(** * QIP incentive calculation engine: a shallow embedding

    The development follows [src/step1_인센티브_계산.py].  Pure helpers become
    functions; the employee table ([month_data]) becomes a list of rows; Python
    dictionaries whose iteration order matters become association lists, sets
    become [gset]; loops become folds or fuel-indexed recursion.

    Conventions used throughout:
    - money amounts are whole VND, so a table cell holding an amount is a [Z]
      and [int(float(x))] is the identity on it; a missing / NaN value is
      [None];
    - Python float arithmetic (sums, products, quotients) is binary64
      arithmetic on Rocq's primitive floats, [float(z)] is [float_of_Z z] and
      [int(f)] is [py_int f]; an integer compared with a float is converted
      first, which changes nothing below 2^53;
    - measured values and thresholds, which are only compared, are rationals;
    - strings are ASCII strings. *)

From Stdlib Require Import ZArith QArith Floats String Ascii List Lia.
From stdpp Require Import gmap strings list.

Local Open Scope string_scope.
Local Open Scope list_scope.
Local Open Scope Z_scope.

Set Warnings "-clear-no-such-hyp,-inexact-float".

(* ===================================================================== *)
(** * Part I: definitions *)
(* ===================================================================== *)

(** ** Python string helpers *)

(** [str.isspace] on the ASCII range. *)
Definition is_space (c : ascii) : bool :=
  let n := N_of_ascii c in
  ((9 <=? n) && (n <=? 13) || (28 <=? n) && (n <=? 32))%N.

Definition upper_char (c : ascii) : ascii :=
  let n := N_of_ascii c in
  if ((97 <=? n) && (n <=? 122))%N then ascii_of_N (n - 32) else c.

(** [s.upper()] *)
Fixpoint upper (s : string) : string :=
  match s with
  | EmptyString => EmptyString
  | String c s' => String (upper_char c) (upper s')
  end.

Fixpoint lstrip (s : string) : string :=
  match s with
  | EmptyString => EmptyString
  | String c s' => if is_space c then lstrip s' else s
  end.

Fixpoint rstrip (s : string) : string :=
  match s with
  | EmptyString => EmptyString
  | String c s' =>
      match rstrip s' with
      | EmptyString => if is_space c then EmptyString else String c EmptyString
      | r => String c r
      end
  end.

(** [s.strip()] *)
Definition strip (s : string) : string := rstrip (lstrip s).

(** [s.startswith(p)] *)
Definition startswith (s p : string) : bool := String.prefix p s.

(** [x in [s1, ..., sn]] for strings. *)
Definition str_in (x : string) (l : list string) : bool :=
  existsb (String.eqb x) l.

(** [s[:n]] *)
Fixpoint str_take (n : nat) (s : string) : string :=
  match n, s with
  | S n', String c s' => String c (str_take n' s')
  | _, _ => EmptyString
  end.

(** [float(z)]: the binary64 nearest to [z] (exact below 2^53). *)
Definition float_of_Z (z : Z) : float :=
  SF2Prim (binary_normalize prec emax z 0 false).

(** [int(f)] for a finite float: truncation toward zero. *)
Definition py_int (f : float) : Z :=
  match Prim2SF f with
  | S754_finite sign mantissa exponent =>
      let magnitude :=
        if 0 <=? exponent then Z.pos mantissa * 2 ^ exponent
        else Z.pos mantissa / 2 ^ (- exponent) in
      if sign then - magnitude else magnitude
  | _ => 0
  end.

(** [d.get(k, dflt)] on a dictionary with integer keys and values. *)
Fixpoint dict_get (d : list (Z * Z)) (k : Z) (dflt : Z) : Z :=
  match d with
  | [] => dflt
  | (k', v) :: d' => if k =? k' then v else dict_get d' k dflt
  end.

(** ** Position categories (the strings returned by
    [_get_type1_position_category]) *)

Inductive position_category :=
  | AQL_INSPECTOR
  | MANAGER_TYPE
  | LINE_LEADER_TYPE
  | AUDITOR_TRAINER
  | MODEL_MASTER
  | ASSEMBLY_INSPECTOR
  | OTHER.

#[global] Instance position_category_eq_dec : EqDecision position_category.
Proof. solve_decision. Defined.

(** [_get_applicable_conditions]: [condition_mapping.get(category, [1,2,3,4])] *)
Definition _get_applicable_conditions (c : position_category) : list Z :=
  match c with
  | AQL_INSPECTOR => [1; 2; 3; 4; 5]
  | ASSEMBLY_INSPECTOR => [1; 2; 3; 4; 5; 6; 9; 10]
  | AUDITOR_TRAINER => [1; 2; 3; 4; 7; 8]
  | MODEL_MASTER => [1; 2; 3; 4; 8]
  | OTHER => [1; 2; 3; 4]
  | MANAGER_TYPE | LINE_LEADER_TYPE => [1; 2; 3; 4]
  end.

(** ** Diagnostics printed by the reverse look-ups *)

Inductive diagnostic :=
  | AmountNotInProgressionTable (incentive_int : Z)
  | ManualVerificationRecommended.

(** ** Continuous-month reconstruction (DataProcessor) *)

(** The hard-coded fallback of [_load_progression_table]. *)
Definition default_progression_table : list (Z * Z) :=
  [(0, 0); (1, 150000); (2, 250000); (3, 300000); (4, 350000);
   (5, 400000); (6, 450000); (7, 500000); (8, 650000); (9, 750000);
   (10, 850000); (11, 950000); (12, 1000000); (13, 1000000);
   (14, 1000000); (15, 1000000)].

(** The loop of [_reverse_calculate_months_from_incentive] over
    [self.progression_table.items()]. *)
Fixpoint legacy_scan (items : list (Z * Z)) (incentive_int : Z) : option Z :=
  match items with
  | [] => None
  | (months, amount) :: rest =>
      if months =? 0 then legacy_scan rest incentive_int
      else if incentive_int =? amount then Some (months + 1)
      else legacy_scan rest incentive_int
  end.

(** [DataProcessor._reverse_calculate_months_from_incentive]; the result is
    paired with what the call prints. *)
Definition _reverse_calculate_months_from_incentive
    (progression_table : list (Z * Z)) (incentive_amount : option Z)
  : Z * list diagnostic :=
  match incentive_amount with
  | None => (1, [])
  | Some a =>
      if a <=? 0 then (1, [])
      else
        let incentive_int := a in
        match legacy_scan progression_table incentive_int with
        | Some next => (next, [])
        | None =>
            (1, [AmountNotInProgressionTable incentive_int;
                 ManualVerificationRecommended])
        end
  end.

(** The table local to [_reverse_calculate_months_from_incentive_unified]. *)
Definition progression_table : list (Z * Z) :=
  [(1, 150000); (2, 250000); (3, 300000); (4, 350000); (5, 400000);
   (6, 450000); (7, 500000); (8, 650000); (9, 750000); (10, 850000);
   (11, 950000); (12, 1000000); (13, 1000000); (14, 1000000);
   (15, 1000000)].

(** First loop: exact match, in insertion order. *)
Fixpoint exact_match (items : list (Z * Z)) (incentive_int : Z) : option Z :=
  match items with
  | [] => None
  | (months, amount) :: rest =>
      if incentive_int =? amount then Some months
      else exact_match rest incentive_int
  end.

(** [diff < min_diff] where [min_diff] starts at [float('inf')] ([None]). *)
Definition lt_min_diff (diff : Z) (min_diff : option Z) : bool :=
  match min_diff with
  | None => true
  | Some m => diff <? m
  end.

(** Second loop: closest amount. *)
Fixpoint closest_scan (items : list (Z * Z)) (incentive_int : Z)
    (closest_months : Z) (min_diff : option Z) : Z * option Z :=
  match items with
  | [] => (closest_months, min_diff)
  | (months, amount) :: rest =>
      let diff := Z.abs (incentive_int - amount) in
      if lt_min_diff diff min_diff
      then closest_scan rest incentive_int months (Some diff)
      else closest_scan rest incentive_int closest_months min_diff
  end.

(** [min_diff <= incentive_int * 0.1] *)
Definition within_tolerance (min_diff : option Z) (incentive_int : Z) : bool :=
  match min_diff with
  | None => false
  | Some d => (float_of_Z d <=? float_of_Z incentive_int * 0.1)%float
  end.

Definition hwk_table : list (Z * Z) :=
  [(4, 300000); (5, 300000); (6, 300000);
   (7, 500000); (8, 500000); (9, 500000);
   (10, 700000); (11, 700000); (12, 700000);
   (13, 900000); (14, 900000); (15, 900000)].

Definition part1_table : list (Z * Z) :=
  [(1, 150000); (2, 250000); (3, 300000); (4, 350000); (5, 400000);
   (6, 450000); (7, 500000); (8, 650000); (9, 750000); (10, 850000);
   (11, 950000); (12, 1000000); (13, 1000000); (14, 1000000);
   (15, 1000000)].
(** What runDelete reads before deleting: the answers of [config.Read], of
    [platform.NewCluster] and of [components.Get], and the flags. *)
Record deleteInputs := {
  configDiags : option string;            (** [config.Read] diagnostics, if any *)
  clusterConfigured : bool;               (** [cc.RootConfig.Cluster != nil] *)
  clusterDiags : option string;           (** [platform.NewCluster] errors, if any *)
  clusterAssetDir : string;               (** [c.AssetDir()] *)
  configComponents : list string;         (** the names of [cc.RootConfig.Components] *)
  componentsGet : string -> (string * string) + string;  (** [components.Get] *)
  kubeconfigFlag : string;                (** [viper.GetString(kubeconfigFlag)] *)
  kubeconfigEnv : string;                 (** [os.Getenv("KUBECONFIG")] *)
  homeDir : string + string               (** [homedir.Dir()] *)
}.

(** How runDelete ends. *)
Inductive deleteOutcome :=
| DelFatal (msg : string)      (** a [contextLogger.Fatal]/[Fatalf] *)
| DelPanic (msg : string)      (** a panic of deleteHelmRelease *)
| DelCancelled                 (** "Components deletion cancelled." *)
| DelDone.

(** The loop [for i, componentName := range componentsToDelete]. *)
Fixpoint getComponents (get : string -> (string * string) + string) (names : list string)
  : list (string * string) + string :=
  match names with
  | [] => inl []
  | n :: rest =>
      match get n with
      | inr err => inr err
      | inl c => match getComponents get rest with
                 | inr err => inr err
                 | inl cs => inl (c :: cs)
                 end
      end
  end.

(** runDelete(cmd, args) with [--confirm], [--delete-namespace] and standard
    input: the new cluster state and how the command ends. *)
Definition runDelete (env : helmEnv) (st : clusterState) (confirm deleteNamespace : bool)
  (stdin : Confirm.runes) (inp : deleteInputs) (args : list string)
  : clusterState * deleteOutcome :=
  match configDiags inp with
  | Some d => (st, DelFatal d)
  | None =>
  if negb (clusterConfigured inp) then (st, DelFatal "No cluster configured") else
  match clusterDiags inp with
  | Some _ => (st, DelFatal "Errors found while loading cluster configuration")
  | None =>
      let componentsToDelete := match args with [] => configComponents inp | _ => args end in
      match getComponents (componentsGet inp) componentsToDelete with
      | inr err => (st, DelFatal err)
      | inl componentsObjects =>
          let message := ("The following components will be deleted:" ++ newline ++ tab ++
                          String.concat (newline ++ tab) componentsToDelete ++
                          newline ++ newline ++ "Are you sure you want to proceed?")%string in
          if negb confirm && negb (snd (Confirm.askForConfirmation message stdin))
          then (st, DelCancelled)
          else
            match Kubeconfig.getKubeconfig (kubeconfigFlag inp) (kubeconfigEnv inp)
                    (homeDir inp) (clusterAssetDir inp) with
            | inr err => (st, DelFatal ("Error in finding kubeconfig file: " ++ err))
            | inl _ =>
                let '(st', _, r) := deleteComponents env st deleteNamespace componentsObjects in
                match r with
                | Panic msg => (st', DelPanic msg)
                | Ret (Some err) => (st', DelFatal err)
                | Ret None => (st', DelDone)
                end
            end
      end
  end end.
========================================================================
From the records above, copy out the line with "Local Open Scope string_scope.", the line with "String c EmptyString", and every line between them, word for word.

Local Open Scope string_scope.
Local Open Scope list_scope.
Local Open Scope Z_scope.

Set Warnings "-clear-no-such-hyp,-inexact-float".

(* ===================================================================== *)
(** * Part I: definitions *)
(* ===================================================================== *)

(** ** Python string helpers *)

(** [str.isspace] on the ASCII range. *)
Definition is_space (c : ascii) : bool :=
  let n := N_of_ascii c in
  ((9 <=? n) && (n <=? 13) || (28 <=? n) && (n <=? 32))%N.

Definition upper_char (c : ascii) : ascii :=
  let n := N_of_ascii c in
  if ((97 <=? n) && (n <=? 122))%N then ascii_of_N (n - 32) else c.

(** [s.upper()] *)
Fixpoint upper (s : string) : string :=
  match s with
  | EmptyString => EmptyString
  | String c s' => String (upper_char c) (upper s')
  end.

Fixpoint lstrip (s : string) : string :=
  match s with
  | EmptyString => EmptyString
  | String c s' => if is_space c then lstrip s' else s
  end.

Fixpoint rstrip (s : string) : string :=
  match s with
  | EmptyString => EmptyString
  | String c s' =>
      match rstrip s' with
      | EmptyString => if is_space c then EmptyString else String c EmptyString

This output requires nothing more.